● Information provided:
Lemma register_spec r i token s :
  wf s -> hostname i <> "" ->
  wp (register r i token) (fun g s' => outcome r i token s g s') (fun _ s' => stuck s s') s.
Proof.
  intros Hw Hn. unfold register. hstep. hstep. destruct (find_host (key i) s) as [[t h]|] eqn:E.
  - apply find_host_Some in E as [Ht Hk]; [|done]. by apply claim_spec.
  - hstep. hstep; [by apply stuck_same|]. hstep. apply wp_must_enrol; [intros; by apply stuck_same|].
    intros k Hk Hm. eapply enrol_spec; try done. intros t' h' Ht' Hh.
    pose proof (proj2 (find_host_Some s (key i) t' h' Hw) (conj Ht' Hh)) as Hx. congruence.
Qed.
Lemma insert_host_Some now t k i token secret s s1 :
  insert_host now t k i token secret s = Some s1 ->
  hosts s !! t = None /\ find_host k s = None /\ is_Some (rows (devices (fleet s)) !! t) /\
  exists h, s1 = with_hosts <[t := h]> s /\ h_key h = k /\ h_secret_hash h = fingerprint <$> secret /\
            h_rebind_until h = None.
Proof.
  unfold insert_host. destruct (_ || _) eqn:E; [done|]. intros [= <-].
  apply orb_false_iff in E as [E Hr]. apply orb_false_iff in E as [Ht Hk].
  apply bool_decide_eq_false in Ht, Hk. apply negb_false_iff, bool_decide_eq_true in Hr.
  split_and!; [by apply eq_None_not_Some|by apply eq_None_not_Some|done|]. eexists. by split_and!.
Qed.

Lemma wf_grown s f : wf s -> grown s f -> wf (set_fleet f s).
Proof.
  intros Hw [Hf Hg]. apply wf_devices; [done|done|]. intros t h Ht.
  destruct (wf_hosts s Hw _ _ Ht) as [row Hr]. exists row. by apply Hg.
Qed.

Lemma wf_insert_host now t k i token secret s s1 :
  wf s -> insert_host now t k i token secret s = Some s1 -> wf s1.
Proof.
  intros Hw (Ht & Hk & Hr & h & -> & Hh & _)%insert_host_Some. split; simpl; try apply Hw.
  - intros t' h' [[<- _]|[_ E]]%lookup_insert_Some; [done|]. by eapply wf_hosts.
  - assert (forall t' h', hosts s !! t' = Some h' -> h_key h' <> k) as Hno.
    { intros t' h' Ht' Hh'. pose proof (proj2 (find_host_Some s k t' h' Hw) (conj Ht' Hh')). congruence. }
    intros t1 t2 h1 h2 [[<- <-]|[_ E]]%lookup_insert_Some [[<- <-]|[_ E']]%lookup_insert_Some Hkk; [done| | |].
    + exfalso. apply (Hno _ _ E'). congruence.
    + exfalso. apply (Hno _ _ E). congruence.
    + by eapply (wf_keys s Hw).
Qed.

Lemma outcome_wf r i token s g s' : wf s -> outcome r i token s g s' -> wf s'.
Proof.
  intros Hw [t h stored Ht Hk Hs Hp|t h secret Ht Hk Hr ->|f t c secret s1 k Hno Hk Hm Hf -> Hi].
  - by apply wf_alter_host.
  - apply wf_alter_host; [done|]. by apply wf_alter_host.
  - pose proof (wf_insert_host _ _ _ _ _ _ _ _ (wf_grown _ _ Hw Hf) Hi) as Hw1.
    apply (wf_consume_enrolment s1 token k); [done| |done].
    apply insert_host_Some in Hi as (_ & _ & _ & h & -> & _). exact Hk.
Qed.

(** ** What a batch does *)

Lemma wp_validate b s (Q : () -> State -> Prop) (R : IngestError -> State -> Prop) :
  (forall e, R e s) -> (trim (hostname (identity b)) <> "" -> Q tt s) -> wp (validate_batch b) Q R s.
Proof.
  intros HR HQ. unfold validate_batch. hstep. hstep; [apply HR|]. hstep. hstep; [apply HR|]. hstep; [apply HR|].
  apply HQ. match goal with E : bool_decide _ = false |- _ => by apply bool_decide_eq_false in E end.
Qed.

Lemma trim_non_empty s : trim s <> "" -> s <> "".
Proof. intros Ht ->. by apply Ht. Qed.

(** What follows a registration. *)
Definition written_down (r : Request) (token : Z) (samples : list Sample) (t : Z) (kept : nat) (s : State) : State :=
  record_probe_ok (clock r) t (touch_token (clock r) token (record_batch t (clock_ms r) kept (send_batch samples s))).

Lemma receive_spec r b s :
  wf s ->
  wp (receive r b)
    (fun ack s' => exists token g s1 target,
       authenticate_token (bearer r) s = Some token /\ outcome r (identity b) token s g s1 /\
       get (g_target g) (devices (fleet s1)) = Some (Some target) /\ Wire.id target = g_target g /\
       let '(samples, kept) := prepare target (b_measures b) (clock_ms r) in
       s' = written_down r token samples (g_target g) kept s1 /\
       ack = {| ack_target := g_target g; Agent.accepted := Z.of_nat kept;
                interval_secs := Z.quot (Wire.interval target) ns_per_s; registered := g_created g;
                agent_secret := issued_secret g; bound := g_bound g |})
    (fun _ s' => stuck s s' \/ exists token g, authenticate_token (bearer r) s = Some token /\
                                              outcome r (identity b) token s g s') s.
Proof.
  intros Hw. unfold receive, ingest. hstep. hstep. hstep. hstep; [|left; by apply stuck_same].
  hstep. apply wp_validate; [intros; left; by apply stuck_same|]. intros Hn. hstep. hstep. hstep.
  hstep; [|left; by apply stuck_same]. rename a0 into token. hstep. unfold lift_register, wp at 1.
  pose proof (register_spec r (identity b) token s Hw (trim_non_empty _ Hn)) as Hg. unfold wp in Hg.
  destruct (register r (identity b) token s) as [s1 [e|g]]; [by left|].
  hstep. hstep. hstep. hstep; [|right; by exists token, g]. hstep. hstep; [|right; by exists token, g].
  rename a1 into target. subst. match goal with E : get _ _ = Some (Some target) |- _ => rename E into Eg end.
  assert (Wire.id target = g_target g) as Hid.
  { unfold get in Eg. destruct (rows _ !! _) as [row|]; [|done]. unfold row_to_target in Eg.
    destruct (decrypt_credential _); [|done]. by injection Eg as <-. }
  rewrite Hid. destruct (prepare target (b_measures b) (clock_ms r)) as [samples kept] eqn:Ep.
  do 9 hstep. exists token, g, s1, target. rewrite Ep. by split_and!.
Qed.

---

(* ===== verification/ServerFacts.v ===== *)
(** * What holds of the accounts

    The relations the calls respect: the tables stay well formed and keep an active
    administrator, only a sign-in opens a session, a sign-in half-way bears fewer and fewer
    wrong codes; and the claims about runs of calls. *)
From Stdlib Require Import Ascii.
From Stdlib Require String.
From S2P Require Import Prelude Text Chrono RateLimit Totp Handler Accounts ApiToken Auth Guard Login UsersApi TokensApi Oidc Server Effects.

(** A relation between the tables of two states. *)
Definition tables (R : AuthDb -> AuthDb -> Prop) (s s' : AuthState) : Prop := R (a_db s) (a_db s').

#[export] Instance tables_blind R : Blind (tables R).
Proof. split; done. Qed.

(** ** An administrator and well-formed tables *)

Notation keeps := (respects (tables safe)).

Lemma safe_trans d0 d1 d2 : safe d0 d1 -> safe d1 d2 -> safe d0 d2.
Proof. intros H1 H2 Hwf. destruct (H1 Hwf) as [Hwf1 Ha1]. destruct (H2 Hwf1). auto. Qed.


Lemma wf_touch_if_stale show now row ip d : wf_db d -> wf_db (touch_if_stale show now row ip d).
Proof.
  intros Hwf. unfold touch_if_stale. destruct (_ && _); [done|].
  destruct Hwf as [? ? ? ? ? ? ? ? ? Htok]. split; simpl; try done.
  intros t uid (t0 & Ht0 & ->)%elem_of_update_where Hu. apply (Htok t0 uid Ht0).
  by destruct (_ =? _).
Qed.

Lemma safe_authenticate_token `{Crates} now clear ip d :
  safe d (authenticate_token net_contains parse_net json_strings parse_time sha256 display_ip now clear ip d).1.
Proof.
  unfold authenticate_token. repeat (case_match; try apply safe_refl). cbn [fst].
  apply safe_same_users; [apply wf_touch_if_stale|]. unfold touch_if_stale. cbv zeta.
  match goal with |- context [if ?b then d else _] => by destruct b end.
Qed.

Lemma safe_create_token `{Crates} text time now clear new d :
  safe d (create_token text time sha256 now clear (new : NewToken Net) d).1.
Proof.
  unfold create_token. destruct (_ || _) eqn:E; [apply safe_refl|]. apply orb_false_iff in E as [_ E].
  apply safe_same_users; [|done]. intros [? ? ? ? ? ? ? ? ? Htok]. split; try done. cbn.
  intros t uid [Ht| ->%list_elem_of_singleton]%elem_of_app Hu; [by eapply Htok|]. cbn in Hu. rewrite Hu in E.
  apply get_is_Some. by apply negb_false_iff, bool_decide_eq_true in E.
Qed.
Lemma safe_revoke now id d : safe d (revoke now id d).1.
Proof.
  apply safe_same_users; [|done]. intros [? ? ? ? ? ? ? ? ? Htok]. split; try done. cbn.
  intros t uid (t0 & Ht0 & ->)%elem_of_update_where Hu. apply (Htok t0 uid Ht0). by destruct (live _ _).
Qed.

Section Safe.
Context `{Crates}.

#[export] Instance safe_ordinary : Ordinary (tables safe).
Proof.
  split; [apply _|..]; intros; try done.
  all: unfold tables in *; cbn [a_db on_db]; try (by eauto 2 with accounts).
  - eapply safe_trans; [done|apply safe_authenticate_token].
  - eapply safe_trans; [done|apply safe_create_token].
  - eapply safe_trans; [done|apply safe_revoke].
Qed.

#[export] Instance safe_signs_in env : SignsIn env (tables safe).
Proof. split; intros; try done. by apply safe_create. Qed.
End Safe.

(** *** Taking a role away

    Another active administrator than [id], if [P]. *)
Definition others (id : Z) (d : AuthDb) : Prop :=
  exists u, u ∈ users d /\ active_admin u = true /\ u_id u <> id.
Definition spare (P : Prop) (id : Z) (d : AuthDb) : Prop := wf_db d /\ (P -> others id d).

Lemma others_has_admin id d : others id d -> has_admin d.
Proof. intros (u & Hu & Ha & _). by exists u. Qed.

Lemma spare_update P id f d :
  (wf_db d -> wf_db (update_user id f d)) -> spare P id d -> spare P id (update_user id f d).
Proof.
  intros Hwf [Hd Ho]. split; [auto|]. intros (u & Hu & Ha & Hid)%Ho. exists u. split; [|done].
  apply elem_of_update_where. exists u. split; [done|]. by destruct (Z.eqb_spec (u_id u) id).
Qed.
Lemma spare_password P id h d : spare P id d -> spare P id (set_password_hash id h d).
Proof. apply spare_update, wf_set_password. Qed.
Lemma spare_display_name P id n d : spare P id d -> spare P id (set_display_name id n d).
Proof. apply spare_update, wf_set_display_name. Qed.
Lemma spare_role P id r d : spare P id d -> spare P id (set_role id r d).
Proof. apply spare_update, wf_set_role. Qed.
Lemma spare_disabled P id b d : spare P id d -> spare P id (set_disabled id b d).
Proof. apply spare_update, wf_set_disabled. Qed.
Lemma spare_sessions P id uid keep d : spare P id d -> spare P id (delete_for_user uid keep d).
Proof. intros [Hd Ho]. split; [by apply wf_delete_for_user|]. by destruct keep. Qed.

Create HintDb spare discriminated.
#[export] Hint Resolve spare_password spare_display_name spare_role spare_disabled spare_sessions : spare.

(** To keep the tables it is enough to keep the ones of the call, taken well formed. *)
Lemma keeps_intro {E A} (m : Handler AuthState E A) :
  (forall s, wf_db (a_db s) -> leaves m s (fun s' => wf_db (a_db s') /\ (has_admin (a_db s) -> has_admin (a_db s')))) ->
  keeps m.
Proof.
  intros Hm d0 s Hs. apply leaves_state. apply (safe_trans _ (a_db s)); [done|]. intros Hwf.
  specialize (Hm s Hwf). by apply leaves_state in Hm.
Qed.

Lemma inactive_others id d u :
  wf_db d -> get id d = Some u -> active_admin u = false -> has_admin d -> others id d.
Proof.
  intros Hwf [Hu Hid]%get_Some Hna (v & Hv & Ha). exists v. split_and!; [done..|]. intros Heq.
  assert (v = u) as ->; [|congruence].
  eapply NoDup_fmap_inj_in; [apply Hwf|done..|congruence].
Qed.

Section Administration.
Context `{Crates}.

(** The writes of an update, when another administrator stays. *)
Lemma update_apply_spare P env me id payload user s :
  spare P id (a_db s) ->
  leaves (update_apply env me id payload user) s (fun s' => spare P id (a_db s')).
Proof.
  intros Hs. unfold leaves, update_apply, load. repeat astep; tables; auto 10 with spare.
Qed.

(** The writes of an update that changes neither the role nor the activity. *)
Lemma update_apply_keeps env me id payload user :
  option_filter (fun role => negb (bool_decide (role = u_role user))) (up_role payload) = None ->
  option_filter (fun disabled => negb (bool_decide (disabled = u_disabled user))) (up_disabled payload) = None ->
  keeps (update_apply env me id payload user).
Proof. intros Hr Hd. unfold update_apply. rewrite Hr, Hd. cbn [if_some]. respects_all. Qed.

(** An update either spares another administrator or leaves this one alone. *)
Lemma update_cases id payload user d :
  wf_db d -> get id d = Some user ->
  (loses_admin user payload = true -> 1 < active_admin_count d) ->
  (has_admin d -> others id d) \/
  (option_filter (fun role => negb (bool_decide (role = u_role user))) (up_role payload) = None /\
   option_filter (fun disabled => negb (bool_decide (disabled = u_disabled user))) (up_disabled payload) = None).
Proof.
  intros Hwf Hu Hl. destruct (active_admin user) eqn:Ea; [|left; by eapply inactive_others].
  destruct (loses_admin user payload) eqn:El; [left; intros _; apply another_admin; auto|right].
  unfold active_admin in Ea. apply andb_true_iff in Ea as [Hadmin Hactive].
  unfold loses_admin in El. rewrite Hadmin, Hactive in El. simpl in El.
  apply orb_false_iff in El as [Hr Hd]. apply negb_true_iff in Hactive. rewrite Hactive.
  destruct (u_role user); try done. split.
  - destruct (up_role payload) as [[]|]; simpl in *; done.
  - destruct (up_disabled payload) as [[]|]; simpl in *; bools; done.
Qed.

● What is being asked: List all lines in the material containing the string "Prop".

● Answer section:
Lemma wp_validate b s (Q : () -> State -> Prop) (R : IngestError -> State -> Prop) :
Definition tables (R : AuthDb -> AuthDb -> Prop) (s s' : AuthState) : Prop := R (a_db s) (a_db s').
Definition others (id : Z) (d : AuthDb) : Prop :=
Definition spare (P : Prop) (id : Z) (d : AuthDb) : Prop := wf_db d /\ (P -> others id d).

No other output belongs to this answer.